Virtual epidemic in World of Warcraft

The Corrupted Blood debuff being spread among characters in Ironforge, one of World of Warcraft's in-game cities

The Corrupted Blood incident (also known as the World of Warcraft pandemic) took place between September 13 and October 8, 2005, in World of Warcraft, a massively multiplayer online role-playing game (MMORPG) developed by Blizzard Entertainment. When participating in a certain boss battle at the end of a raid, player characters would become infected with a debuff that was transmitted between characters in close proximity. While developers intended to keep the effects of the debuff within this boss's game region, a programming oversight soon led to the debuff becoming an in-game pandemic that spread throughout the fictional world of Azeroth.

World of Warcraft introduced the game region of Zul'Gurub on September 13. The boss of the region, Hakkar the Soulflayer, cast the debuff Corrupted Blood on raid participants, which expired when players defeated Hakkar. Corrupted Blood soon spread beyond Zul'Gurub through players deactivating their infected animal companions, who when reactivated in densely populated non-combat zones, still carried the debuff, becoming disease vectors, while non-player characters became asymptomatic carriers. Player reactions to the Corrupted Blood pandemic varied: some provided aid by healing players or warning them of outbreak zones, while griefers intentionally contracted the debuff to spread it across the game world. After several failed hotfixes, Blizzard ended the pandemic by performing a hard reset, and a later patch prevented companions from contracting Corrupted Blood entirely.

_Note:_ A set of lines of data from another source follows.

(** [logging.<level>(msg)]. *)
Definition logging {Store} (lvl : Level) (msg : string) : M Store unit :=
  λ s, Ok (tt, mk_Crawler (reference s) (iyp s) (logged s ++ [(lvl, msg)]) (calls s)).

(** [self.reference[k] = v] and reading [self.reference]. *)
Definition set_reference {Store} (k : string) (v : PropVal) : M Store unit :=
  λ s, Ok (tt, mk_Crawler (<[k := v]> (reference s)) (iyp s) (logged s) (calls s)).

Definition self_reference {Store} : M Store Reference :=
  λ s, Ok (reference s, s).

(** [resp.raise_for_status()] and [resp.json()]. *)
Definition raise_for_status {Store} (resp : Response) : M Store unit :=
  if bool_decide (400 ≤ status_code resp < 600)
  then raise (HTTPError (status_code resp))
  else ret tt.

Definition resp_json {Store} (resp : Response) : M Store Data :=
  match json resp with
  | Some data => ret data
  | None => raise JSONDecodeError
  end.

(** The client's methods as steps of the method body. *)
Definition iyp_batch_get_nodes_by_single_prop `{IYP Store}
    (label prop : string) (keys : gset string) (all : bool)
  : M Store (gmap string Z) :=
  λ s, let '(reply, st) := batch_get_nodes_by_single_prop label prop keys all (iyp s) in
       Ok (reply, mk_Crawler (reference s) st (logged s)
                     (calls s ++ [GetNodes label prop keys all reply])).

Definition iyp_batch_add_node_label `{IYP Store}
    (ids : list Z) (label : string) : M Store unit :=
  λ s, Ok (tt, mk_Crawler (reference s) (batch_add_node_label ids label (iyp s))
                  (logged s) (calls s ++ [AddNodeLabel ids label])).

Definition iyp_batch_add_links `{IYP Store}
    (kind : string) (links : list Link) : M Store unit :=
  λ s, Ok (tt, mk_Crawler (reference s) (batch_add_links kind links (iyp s))
                  (logged s) (calls s ++ [AddLinks kind links])).

(** [list(d.values())]. *)
Definition dict_values {V} (d : gmap string V) : list V :=
  (map_to_list d).*2.

(** ** Crawler.run *)

Section run.
Context {Store : Type} `{!IYP Store}.

(** [datetime.fromisoformat]; [None] stands for its [ValueError]. *)
Variable fromisoformat : string → option datetime.

Local Open Scope crawl_scope.
Local Abbreviation M := (M Store).

Definition datetime_fromisoformat (t : string) : M datetime :=
  match fromisoformat t with
  | Some dt => ret dt
  | None => raise (ValueError ("Invalid isoformat string: " +:+ t))
  end.

(** Lines 86-93: creationTime becomes reference_time_modification. *)
Definition parse_creation_time (data : Data) : M unit :=
  if bool_decide (is_Some (creationTime data)) then
    try_except_ValueError
      (t ← getitem_creationTime data;
       dt ← datetime_fromisoformat t;
       set_reference "reference_time_modification"
                     (PTime (replace_tzinfo dt timezone_utc)))
      (t ← getitem_creationTime data;
       logging WARNING ("Could not parse creationTime: " +:+ t))
  else ret tt.

(** Lines 98-111: the body of the extraction loop. *)
Definition parse_body (item : Entry) (items : list Item) : M (list Item) :=
  items ← (if contains item "ipv4Prefix" then
             p ← getitem item "ipv4Prefix";
             ret (items ++ [ {| prefix := p;
                                service := dict_get item "service" "Google Cloud";
                                scope := dict_get item "scope" EmptyString;
                                af := 4 |} ])
           else ret items);
  if contains item "ipv6Prefix" then
    p ← getitem item "ipv6Prefix";
    ret (items ++ [ {| prefix := p;
                       service := dict_get item "service" "Google Cloud";
                       scope := dict_get item "scope" EmptyString;
                       af := 6 |} ])
  else ret items.

(** Lines 96-111. *)
Definition parse_prefixes (data : Data) : M (list Item) :=
  for_each (default [] (prefixes data)) [] parse_body.

(** Lines 121-127: the body of the collection loop, on the three sets. *)
Definition collect_body (item : Item)
    (sets : gset string * gset string * gset string)
  : M (gset string * gset string * gset string) :=
  let '(prefixes, services, countries) := sets in
  let prefixes := prefixes ∪ {[ prefix item ]} in
  let services := services ∪ {[ service item ]} in
  let scope := scope item in
  if contains REGION_TO_COUNTRY scope then
    cc ← getitem REGION_TO_COUNTRY scope;
    ret (prefixes, services, countries ∪ {[ cc ]})
  else if bool_decide (scope ≠ EmptyString) then
    logging DEBUG ("Unknown GCP region/scope: " +:+ scope);;
    ret (prefixes, services, countries)
  else ret (prefixes, services, countries).

(** Lines 115-127. *)
Definition collect_unique (items : list Item)
  : M (gset string * gset string * gset string) :=
  for_each items (∅, ∅, ∅) collect_body.

(** Lines 150-174: the body of the relationship loop. *)
Definition link_body (prefix_id tag_id country_id : gmap string Z)
    (item : Item) (links : list Link * list Link)
  : M (list Link * list Link) :=
  let '(categorized_links, country_links) := links in
  let prefix := prefix item in
  if negb (contains prefix_id prefix) then ret (categorized_links, country_links)
  else
    p_id ← getitem prefix_id prefix;
    let service := service item in
    categorized_links ←
      (if contains tag_id service then
         t ← getitem tag_id service;
         ref ← self_reference;
         ret (categorized_links ++
                [ {| src_id := p_id; dst_id := t; props := [ref] |} ])
       else ret categorized_links);
    let scope := scope item in
    if contains REGION_TO_COUNTRY scope then
      cc ← getitem REGION_TO_COUNTRY scope;
      if contains country_id cc then
        c ← getitem country_id cc;
        ref ← self_reference;
        ret (categorized_links,
             country_links ++
               [ {| src_id := p_id; dst_id := c; props := [ref] |} ])
      else ret (categorized_links, country_links)
    else ret (categorized_links, country_links).

(** Lines 145-174. *)
Definition prepare_relationships (prefix_id tag_id country_id : gmap string Z)
    (items : list Item) : M (list Link * list Link) :=
  for_each items ([], []) (link_body prefix_id tag_id country_id).

(** Lines 77-183, from a response that has arrived and whose body, when
    it decodes, has the documented shape. *)
Definition run (resp : Response) : M unit :=
  logging INFO ("Fetching GCP IP ranges from " +:+ URL);;
  raise_for_status resp;;
  data ← resp_json resp;
  parse_creation_time data;;
  items ← parse_prefixes data;
  logging INFO ("Processing " +:+ pretty (length items) +:+ " prefixes");;
  ' (prefixes, services, countries) ← collect_unique items;
  logging INFO ("Creating " +:+ pretty (size prefixes) +:+ " GeoPrefix nodes");;
  prefix_id ← iyp_batch_get_nodes_by_single_prop "GeoPrefix" "prefix" prefixes false;
  iyp_batch_add_node_label (dict_values prefix_id) "Prefix";;
  tag_id ← iyp_batch_get_nodes_by_single_prop "Tag" "label" services false;
  country_id ← iyp_batch_get_nodes_by_single_prop "Country" "country_code" countries false;
  ' (categorized_links, country_links) ←
      prepare_relationships prefix_id tag_id country_id items;
  logging INFO ("Creating " +:+ pretty (length categorized_links)
                +:+ " CATEGORIZED relationships");;
  iyp_batch_add_links "CATEGORIZED" categorized_links;;
  logging INFO ("Creating " +:+ pretty (length country_links)
                +:+ " COUNTRY relationships");;
  iyp_batch_add_links "COUNTRY" country_links;;
  logging INFO ("Finished processing GCP IP ranges: "
                +:+ pretty (length items) +:+ " prefixes").

End run.

(** ** Crawler.run on any decoded body *)

(** The value under a key of the decoded body, as far as its Python type
    matters to the method: a [str], or anything else (a number, a boolean,
    null, a list, an object), kept by the text [str()] gives for it. *)
Inductive JValue : Type :=
| JString (s : string)
| JNotString (text : string).

(** The decoded body with creationTime of any JSON type. *)
Record JsonBody : Type := mk_JsonBody {
  json_creationTime : option JValue;
  json_prefixes : option (list Entry)
}.

Record JsonResponse : Type := mk_JsonResponse {
  json_status_code : Z;
  json_body : option JsonBody
}.

(** A body of the documented shape as a decoded body, and back. *)
Definition json_of_data (data : Data) : JsonBody :=
  {| json_creationTime := JString <$> creationTime data;
     json_prefixes := prefixes data |}.

Definition json_of_response (resp : Response) : JsonResponse :=
  {| json_status_code := status_code resp;
     json_body := json_of_data <$> json resp |}.

(** A successful download of [body]. *)
Definition json_ok (body : JsonBody) : JsonResponse :=
  {| json_status_code := 200; json_body := Some body |}.

(** [f'{v}'] for the value under a key. *)
Definition format_value (v : JValue) : string :=
  match v with
  | JString s => s
  | JNotString text => text
  end.

Section run_json.
Context {Store : Type} `{!IYP Store}.

(** [datetime.fromisoformat]; [None] stands for its [ValueError]. *)
Variable fromisoformat : string → option datetime.

Local Open Scope crawl_scope.
Local Abbreviation M := (M Store).

(** [requests.get(URL)]: the response, or the exception raised when
    none arrives. *)
Definition requests_get (got : Res JsonResponse) : M JsonResponse :=
  match got with
  | Ok resp => ret resp
  | Raise e => raise e
  end.

Definition json_raise_for_status (resp : JsonResponse) : M unit :=
  if bool_decide (400 ≤ json_status_code resp < 600)
  then raise (HTTPError (json_status_code resp))
  else ret tt.

Definition json_resp_json (resp : JsonResponse) : M JsonBody :=
  match json_body resp with
  | Some data => ret data
  | None => raise JSONDecodeError
  end.

Definition getitem_json_creationTime (data : JsonBody) : M JValue :=
  match json_creationTime data with
  | Some v => ret v
  | None => raise (KeyError "creationTime")
  end.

Although it was the result of a software bug, the Corrupted Blood incident gained longstanding notoriety among World of Warcraft players and interest among real-world disease researchers. Blizzard developed intentional in-game pandemics in two expansion sets: Wrath of the Lich King in 2008 and Shadowlands in 2020. Epidemiologists, meanwhile, took interest in how MMORPGs, unlike mathematical models, could capture individual human responses to disease outbreaks rather than generating assumptions about behavior.

==Background==

Blizzard Entertainment released World of Warcraft, a massively multiplayer online role-playing game (MMORPG), on November 23, 2004, in North America and Australia, and a European release followed in February 2005. As a role-playing game, players create their player characters by choosing among various fantasy races, character classes, and allegiance to one of the game's in-universe factions. After creating their character, the player begins a quest in the fantasy world of Azeroth, where they may fight monsters either alone or together with other players in parties. For larger dungeon crawls, players may create a raid group of up to 40 characters. Player characters gain experience levels through the completion of quests and the defeat of non-player characters (NPCs) such as monsters or dragons. Gaining experience levels, higher-level armor, and improved weaponry then allows player characters to participate in more difficult dungeon crawls.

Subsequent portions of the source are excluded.